Leah Litman, a law professor at the University of California at Irvine, said such an approach does not rely on overturning precedents.
“The law would have closed all of the clinics in the state (Texas, a pretty big one) save for a handful in major metropolitan areas,” Litman wrote in an email. “Or the law in Mississippi that would have closed the state’s only clinic, or the Arkansas law that would have closed ⅔ clinics and ruled out medication abortion. Upholding those laws would gut Roe and leave it without any force, particularly for women who lack the money and resources to travel long distances to obtain highly regulated health care procedures.”

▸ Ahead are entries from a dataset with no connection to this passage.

(** C6: a [DateTime] field that is optional carries the skip-if-none line
    and the hooks [serialize_datetime_option] and
    [deserialize_datetime_option]; one that is not optional carries the
    hooks [serialize_datetime] and [deserialize_datetime] and no skip-if-none
    line. *)
Theorem datetime_hooks (field : Field) (fw : FileWriter) (file : string) :
  fileName fw = Some file ->
  type field = "DateTime" ->
  visitField field fw
  = Returned tt
      (mkFileWriter (Some file)
         (buffer fw
          ++ (if truthy (isOptional field)
              then [(1, "#[serde(");
                    (2, "rename = " ++ dq ++ name field ++ dq ++ ",");
                    (2, "skip_serializing_if = " ++ dq ++ "Option::is_none" ++ dq ++ ",");
                    (2, "serialize_with = " ++ dq ++ "serialize_datetime_option" ++ dq ++ ",");
                    (2, "deserialize_with = " ++ dq ++ "deserialize_datetime_option" ++ dq ++ ",");
                    (1, ")]");
                    (1, "pub " ++ toValidRustName (JS.replace_first "$" EmptyString (name field))
                          ++ ": " ++ "Option<"
                          ++ (if truthy (isArray field) then "Vec<DateTime<Utc>>"
                              else "DateTime<Utc>") ++ ">" ++ ",")]
              else [(1, "#[serde(");
                    (2, "rename = " ++ dq ++ name field ++ dq ++ ",");
                    (2, "serialize_with = " ++ dq ++ "serialize_datetime" ++ dq ++ ",");
                    (2, "deserialize_with = " ++ dq ++ "deserialize_datetime" ++ dq ++ ",");
                    (1, ")]");
                    (1, "pub " ++ toValidRustName (JS.replace_first "$" EmptyString (name field))
                          ++ ": "
                          ++ (if truthy (isArray field) then "Vec<DateTime<Utc>>"
                              else "DateTime<Utc>") ++ ",")]))
         (closed fw)).
Proof.
  intros Hopen Hty.
  rewrite (visitField_emits field fw file Hopen).
  unfold fieldLines, fieldAttributes, fieldType. rewrite Hty.
  destruct (truthy (isOptional field)), (truthy (isArray field)); reflexivity.
Qed.

(** C8, as the code has it: visiting a scalar declaration defines no type,
    but it does write to the open unit: the one line
    [scalarDeclaration - <name>] at indentation 0 is appended, and nothing
    else changes. *)
Theorem scalar_declaration_writes_placeholder (declName : string)
    (fw : FileWriter) (file : string) :
  fileName fw = Some file ->
  visit getNamespace (ScalarDeclaration declName) fw
  = Returned tt
      (mkFileWriter (Some file)
         (buffer fw ++ [(0, "scalarDeclaration - " ++ declName)])
         (closed fw)).
Proof. intros Hopen. exact (emits_writeLine _ _ fw file Hopen). Qed.

(** C9: a node that answers none of the nine capability predicates makes the
    dispatcher throw, whatever the state of the sink; the message ends with
    the inspection text of the node.  Nothing is emitted: a throw leaves no
    resulting sink. *)
Theorem unrecognised_node_throws (t : thing) (fw : FileWriter) :
  isModelManager t = false -> isModelFile t = false -> isEnum t = false ->
  isClassDeclaration t = false -> isTypeScalar t = false -> isField t = false ->
  isRelationship t = false -> isScalarDeclaration t = false ->
  isEnumValue t = false ->
  exists typeof inspect,
    t = Other typeof inspect
    /\ visit getNamespace t fw
       = Threw (Error ("Unrecognised type: " ++ typeof ++ ", value: " ++ inspect)).
Proof.
  destruct t; try discriminate. intros _ _ _ _ _ _ _ _ _.
  eexists _, _. split; reflexivity.
Qed.

(** C10: the member written for a field or a relationship is named by the
    sanitizer applied to the declared name without its first [$], and the
    rename annotation carries the declared name as it is.  The discriminator
    [$class] becomes the member [class] renamed ["$class"].  Only the first
    [$] is removed; the sanitizer turns a later one into [_]. *)
Theorem member_identifier_and_rename (f : Field) (fw : FileWriter) (file : string) :
  fileName fw = Some file ->
  visitField f fw
  = Returned tt
      (mkFileWriter (Some file)
         (buffer fw
          ++ [(1, "#[serde("); (2, "rename = " ++ dq ++ name f ++ dq ++ ",")]
          ++ fieldAttributes f
          ++ [(1, ")]");
              (1, "pub " ++ toValidRustName (JS.replace_first "$" EmptyString (name f))
                    ++ ": " ++ fieldType f ++ ",")])
         (closed fw))
  /\ visitRelationshipDeclaration f fw
     = Returned tt
         (mkFileWriter (Some file)
            (buffer fw
             ++ [(1, "#[serde(rename = " ++ dq ++ name f ++ dq ++ ")]");
                 (1, "pub " ++ toValidRustName (JS.replace_first "$" EmptyString (name f))
                       ++ ": " ++ relationshipType f ++ ",")])
            (closed fw))
  /\ visitField (mkField "$class" "String" None None) fw
     = Returned tt
         (mkFileWriter (Some file)
            (buffer fw
             ++ [(1, "#[serde("); (2, "rename = " ++ dq ++ "$class" ++ dq ++ ",");
                 (1, ")]"); (1, "pub class: String,")])
            (closed fw))
  /\ (forall pre post,
        string_forall (fun c => negb (Ascii.eqb c "$")) pre = true ->
        JS.replace_first "$" EmptyString (pre ++ String "$" post) = pre ++ post)
  /\ JS.replace_first "$" EmptyString "$a$b" = "a$b"
  /\ toValidRustName "a$b" = "a_b".
Proof.
  intros Hopen. repeat split.
  - exact (visitField_emits f fw file Hopen).
  - exact (visitRelationshipDeclaration_emits f fw file Hopen).
  - exact (discriminator_emits fw file Hopen).
  - intros pre post. induction pre as [|c pre IH]; [reflexivity|].
    cbn [string_forall append JS.replace_first]. intros H.
    apply andb_true_iff in H as [Hc Hpre]. apply negb_true_iff in Hc.
    now rewrite Hc, (IH Hpre).
Qed.
(* ===== verification/JobMetaCodec.v ===== *)
(** * Job metadata survives its encoding

    Every struct of [jobs.meta] is decoded back from what [json.Marshal] writes
    for it, up to what the two sides do to strings: bytes that are not UTF-8 become
    U+FFFD, and digests and releases lose surrounding blanks. Neither the order in
    which a [jsonb] column keeps the keys matters ([stable]). *)

From S2P Require Import Prelude GoStrings Types Json JsonText JobMeta.
From stdpp Require Import base list sorting strings pretty.
From Stdlib Require Import ZArith Lia Ascii.

(** ** Decoding an object in parts *)

Section Parts.
Context {A : Type} (fields : list (string * Decoder A)).

Lemma dec_obj_nil x : dec_struct fields (JObj []) x = Some x.
Proof. done. Qed.

Lemma dec_obj_app a b x :
  dec_struct fields (JObj (a ++ b)) x = (y ← dec_struct fields (JObj a) x; dec_struct fields (JObj b) y).
Proof.
  simpl. rewrite foldl_app. generalize (foldl (λ (acc : option A) (kv : string * json),
    y ← acc; match find_field fields kv.1 with None => Some y | Some d => d kv.2 y end) (Some x) a).
  intros [y|]; simpl; [done|]. induction b as [|kv b IH]; [done|exact IH].
Qed.

(** One key, and a key that is left out for a zero value. *)
Lemma dec_obj_one k d v x : find_field fields k = Some d → dec_struct fields (JObj [(k, v)]) x = d v x.
Proof. intros Hd. simpl. by rewrite Hd. Qed.

Lemma dec_obj_cons k d v a x : find_field fields k = Some d →
  dec_struct fields (JObj ((k, v) :: a)) x = (y ← d v x; dec_struct fields (JObj a) y).
Proof. intros Hd. rewrite (dec_obj_app [(k, v)] a). by rewrite (dec_obj_one k d). Qed.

Roberts presumably would be in the majority on these issues with a new court.
He joined the majority in taking a chunk out of the McCain-Feingold campaign finance act. Instead of junking the Voting Rights Act, a civil-rights-era accomplishment that Congress had recently reaffirmed, he put together a five-member majority that removed a key part of the law, rendering it far less intrusive in states that had been found to have discriminated in the past.
Richard M. Re, a UCLA law professor and former Kennedy clerk, dubbed the approach of the Roberts court in those cases “the doctrine of one last chance.”
That refers to the fact that Roberts had given Congress a chance to act to avoid a reckoning.
Re said that could be seen as a form of judicial restraint. But it also gives the court more authority when it makes a later, more dramatic ruling.
“Even as it recounts the somber need to avoid important questions, the court seems to know, or hope, that its first chance to decide will not be the last,” he wrote.